Data to use:

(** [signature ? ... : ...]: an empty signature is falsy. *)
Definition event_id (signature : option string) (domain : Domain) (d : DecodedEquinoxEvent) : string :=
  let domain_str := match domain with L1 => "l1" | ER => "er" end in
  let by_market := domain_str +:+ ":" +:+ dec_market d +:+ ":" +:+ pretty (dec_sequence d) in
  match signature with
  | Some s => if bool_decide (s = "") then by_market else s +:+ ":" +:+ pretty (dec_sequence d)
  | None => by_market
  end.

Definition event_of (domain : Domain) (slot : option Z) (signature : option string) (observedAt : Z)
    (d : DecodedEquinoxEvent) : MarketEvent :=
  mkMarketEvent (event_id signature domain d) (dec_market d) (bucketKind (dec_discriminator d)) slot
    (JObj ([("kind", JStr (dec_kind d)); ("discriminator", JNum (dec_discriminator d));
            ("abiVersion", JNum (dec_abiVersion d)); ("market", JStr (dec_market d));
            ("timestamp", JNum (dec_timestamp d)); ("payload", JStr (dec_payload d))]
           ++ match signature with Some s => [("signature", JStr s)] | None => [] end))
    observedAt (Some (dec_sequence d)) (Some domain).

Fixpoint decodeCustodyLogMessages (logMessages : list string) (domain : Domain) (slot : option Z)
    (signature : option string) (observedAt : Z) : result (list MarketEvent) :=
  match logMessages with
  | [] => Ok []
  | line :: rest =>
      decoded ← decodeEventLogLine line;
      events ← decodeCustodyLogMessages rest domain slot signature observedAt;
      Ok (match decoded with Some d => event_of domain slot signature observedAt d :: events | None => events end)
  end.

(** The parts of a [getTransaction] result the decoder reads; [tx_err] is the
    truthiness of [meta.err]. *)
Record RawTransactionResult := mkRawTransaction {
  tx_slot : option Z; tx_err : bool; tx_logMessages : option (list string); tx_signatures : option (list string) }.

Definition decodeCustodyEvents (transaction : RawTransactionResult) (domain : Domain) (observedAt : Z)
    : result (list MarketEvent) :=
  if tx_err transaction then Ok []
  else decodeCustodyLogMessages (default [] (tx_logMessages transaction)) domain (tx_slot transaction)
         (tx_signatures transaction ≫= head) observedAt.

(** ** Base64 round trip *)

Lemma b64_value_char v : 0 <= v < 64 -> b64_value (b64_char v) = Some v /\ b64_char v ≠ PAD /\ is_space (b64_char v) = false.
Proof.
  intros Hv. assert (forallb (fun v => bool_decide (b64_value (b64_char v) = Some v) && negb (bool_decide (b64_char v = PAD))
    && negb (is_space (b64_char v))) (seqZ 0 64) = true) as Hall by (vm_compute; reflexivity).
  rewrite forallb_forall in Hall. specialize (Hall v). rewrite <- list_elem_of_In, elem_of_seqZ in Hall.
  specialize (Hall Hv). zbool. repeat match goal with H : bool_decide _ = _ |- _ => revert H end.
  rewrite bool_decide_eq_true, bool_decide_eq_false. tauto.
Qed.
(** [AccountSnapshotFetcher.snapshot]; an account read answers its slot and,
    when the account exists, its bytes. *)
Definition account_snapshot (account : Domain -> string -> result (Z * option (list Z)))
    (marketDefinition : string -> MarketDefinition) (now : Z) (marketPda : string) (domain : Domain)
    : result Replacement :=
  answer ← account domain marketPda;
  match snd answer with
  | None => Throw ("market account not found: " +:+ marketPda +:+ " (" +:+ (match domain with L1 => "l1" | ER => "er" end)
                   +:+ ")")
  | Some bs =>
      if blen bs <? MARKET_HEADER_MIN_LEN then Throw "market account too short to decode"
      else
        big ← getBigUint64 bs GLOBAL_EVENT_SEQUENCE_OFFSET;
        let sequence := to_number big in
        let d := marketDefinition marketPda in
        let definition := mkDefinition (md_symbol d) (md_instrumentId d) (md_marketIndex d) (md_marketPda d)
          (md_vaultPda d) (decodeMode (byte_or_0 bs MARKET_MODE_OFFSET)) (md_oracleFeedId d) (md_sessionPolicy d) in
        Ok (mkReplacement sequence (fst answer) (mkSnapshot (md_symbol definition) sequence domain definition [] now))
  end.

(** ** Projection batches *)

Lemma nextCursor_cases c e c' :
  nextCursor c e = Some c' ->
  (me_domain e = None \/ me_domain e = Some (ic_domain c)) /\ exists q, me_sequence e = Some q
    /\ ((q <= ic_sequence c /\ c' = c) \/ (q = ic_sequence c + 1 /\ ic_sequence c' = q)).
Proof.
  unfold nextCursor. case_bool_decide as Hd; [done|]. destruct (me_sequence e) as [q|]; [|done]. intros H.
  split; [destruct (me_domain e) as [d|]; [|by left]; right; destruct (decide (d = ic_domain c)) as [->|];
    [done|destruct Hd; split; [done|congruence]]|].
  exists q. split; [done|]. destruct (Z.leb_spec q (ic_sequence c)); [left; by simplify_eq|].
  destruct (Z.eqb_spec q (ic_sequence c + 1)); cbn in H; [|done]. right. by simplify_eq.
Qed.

...

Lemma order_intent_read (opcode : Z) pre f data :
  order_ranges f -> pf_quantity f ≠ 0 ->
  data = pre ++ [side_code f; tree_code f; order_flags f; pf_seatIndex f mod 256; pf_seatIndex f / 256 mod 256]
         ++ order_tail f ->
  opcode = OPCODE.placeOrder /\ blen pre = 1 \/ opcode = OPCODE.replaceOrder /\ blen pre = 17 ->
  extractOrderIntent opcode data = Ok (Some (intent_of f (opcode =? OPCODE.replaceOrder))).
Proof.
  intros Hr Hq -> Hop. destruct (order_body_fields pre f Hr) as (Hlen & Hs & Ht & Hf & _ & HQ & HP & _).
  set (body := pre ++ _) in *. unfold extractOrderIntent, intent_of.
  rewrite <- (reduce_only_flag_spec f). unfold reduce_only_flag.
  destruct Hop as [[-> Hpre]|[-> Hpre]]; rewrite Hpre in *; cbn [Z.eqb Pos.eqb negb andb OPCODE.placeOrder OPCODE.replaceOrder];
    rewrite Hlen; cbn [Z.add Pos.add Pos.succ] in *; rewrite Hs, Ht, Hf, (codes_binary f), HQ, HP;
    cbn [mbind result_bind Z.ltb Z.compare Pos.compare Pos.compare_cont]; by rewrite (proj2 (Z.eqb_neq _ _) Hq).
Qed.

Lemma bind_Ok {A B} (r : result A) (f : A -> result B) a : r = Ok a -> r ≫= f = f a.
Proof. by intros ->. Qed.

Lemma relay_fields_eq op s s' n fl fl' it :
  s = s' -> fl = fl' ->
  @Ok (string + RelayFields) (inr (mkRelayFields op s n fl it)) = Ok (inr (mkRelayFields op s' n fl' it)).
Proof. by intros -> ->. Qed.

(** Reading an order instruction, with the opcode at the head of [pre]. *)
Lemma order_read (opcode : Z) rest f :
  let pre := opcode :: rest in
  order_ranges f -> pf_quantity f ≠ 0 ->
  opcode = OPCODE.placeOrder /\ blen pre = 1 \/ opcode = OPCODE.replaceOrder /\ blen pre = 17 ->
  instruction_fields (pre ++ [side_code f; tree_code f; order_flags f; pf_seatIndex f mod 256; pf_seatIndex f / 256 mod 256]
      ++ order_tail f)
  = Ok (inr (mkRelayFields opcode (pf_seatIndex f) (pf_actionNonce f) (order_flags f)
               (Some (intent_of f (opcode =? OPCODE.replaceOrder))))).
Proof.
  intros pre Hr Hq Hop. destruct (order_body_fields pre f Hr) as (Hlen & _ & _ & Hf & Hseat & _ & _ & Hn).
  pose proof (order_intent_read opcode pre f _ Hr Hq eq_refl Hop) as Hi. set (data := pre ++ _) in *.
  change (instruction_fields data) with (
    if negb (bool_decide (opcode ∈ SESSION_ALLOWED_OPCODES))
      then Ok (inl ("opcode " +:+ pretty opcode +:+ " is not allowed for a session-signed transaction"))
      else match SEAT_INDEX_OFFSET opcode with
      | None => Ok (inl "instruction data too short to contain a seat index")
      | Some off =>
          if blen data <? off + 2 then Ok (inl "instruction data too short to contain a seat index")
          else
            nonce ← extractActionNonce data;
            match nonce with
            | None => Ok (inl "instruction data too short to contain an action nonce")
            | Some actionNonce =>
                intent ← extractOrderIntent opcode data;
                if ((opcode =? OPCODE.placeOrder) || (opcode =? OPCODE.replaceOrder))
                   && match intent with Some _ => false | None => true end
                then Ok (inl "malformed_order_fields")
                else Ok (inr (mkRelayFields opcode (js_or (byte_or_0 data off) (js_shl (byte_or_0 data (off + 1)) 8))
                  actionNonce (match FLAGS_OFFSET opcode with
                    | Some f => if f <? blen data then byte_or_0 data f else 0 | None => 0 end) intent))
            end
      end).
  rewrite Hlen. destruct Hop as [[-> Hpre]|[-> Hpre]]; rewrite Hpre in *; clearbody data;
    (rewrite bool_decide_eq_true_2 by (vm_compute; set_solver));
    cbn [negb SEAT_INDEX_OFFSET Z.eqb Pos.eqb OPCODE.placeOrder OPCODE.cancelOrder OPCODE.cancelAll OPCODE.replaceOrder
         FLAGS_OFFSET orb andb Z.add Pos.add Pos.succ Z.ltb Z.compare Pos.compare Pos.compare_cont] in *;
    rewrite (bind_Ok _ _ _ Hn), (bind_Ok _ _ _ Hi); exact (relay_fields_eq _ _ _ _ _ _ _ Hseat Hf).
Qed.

Your task:
Since only part of the listing is wanted, copy exactly the lines from the one holding "if tx_err transaction then Ok []" to the one holding "answer ← account domain marketPda;", both included.

Exercise output:
  if tx_err transaction then Ok []
  else decodeCustodyLogMessages (default [] (tx_logMessages transaction)) domain (tx_slot transaction)
         (tx_signatures transaction ≫= head) observedAt.

(** ** Base64 round trip *)

Lemma b64_value_char v : 0 <= v < 64 -> b64_value (b64_char v) = Some v /\ b64_char v ≠ PAD /\ is_space (b64_char v) = false.
Proof.
  intros Hv. assert (forallb (fun v => bool_decide (b64_value (b64_char v) = Some v) && negb (bool_decide (b64_char v = PAD))
    && negb (is_space (b64_char v))) (seqZ 0 64) = true) as Hall by (vm_compute; reflexivity).
  rewrite forallb_forall in Hall. specialize (Hall v). rewrite <- list_elem_of_In, elem_of_seqZ in Hall.
  specialize (Hall Hv). zbool. repeat match goal with H : bool_decide _ = _ |- _ => revert H end.
  rewrite bool_decide_eq_true, bool_decide_eq_false. tauto.
Qed.
(** [AccountSnapshotFetcher.snapshot]; an account read answers its slot and,
    when the account exists, its bytes. *)
Definition account_snapshot (account : Domain -> string -> result (Z * option (list Z)))
    (marketDefinition : string -> MarketDefinition) (now : Z) (marketPda : string) (domain : Domain)
    : result Replacement :=
  answer ← account domain marketPda;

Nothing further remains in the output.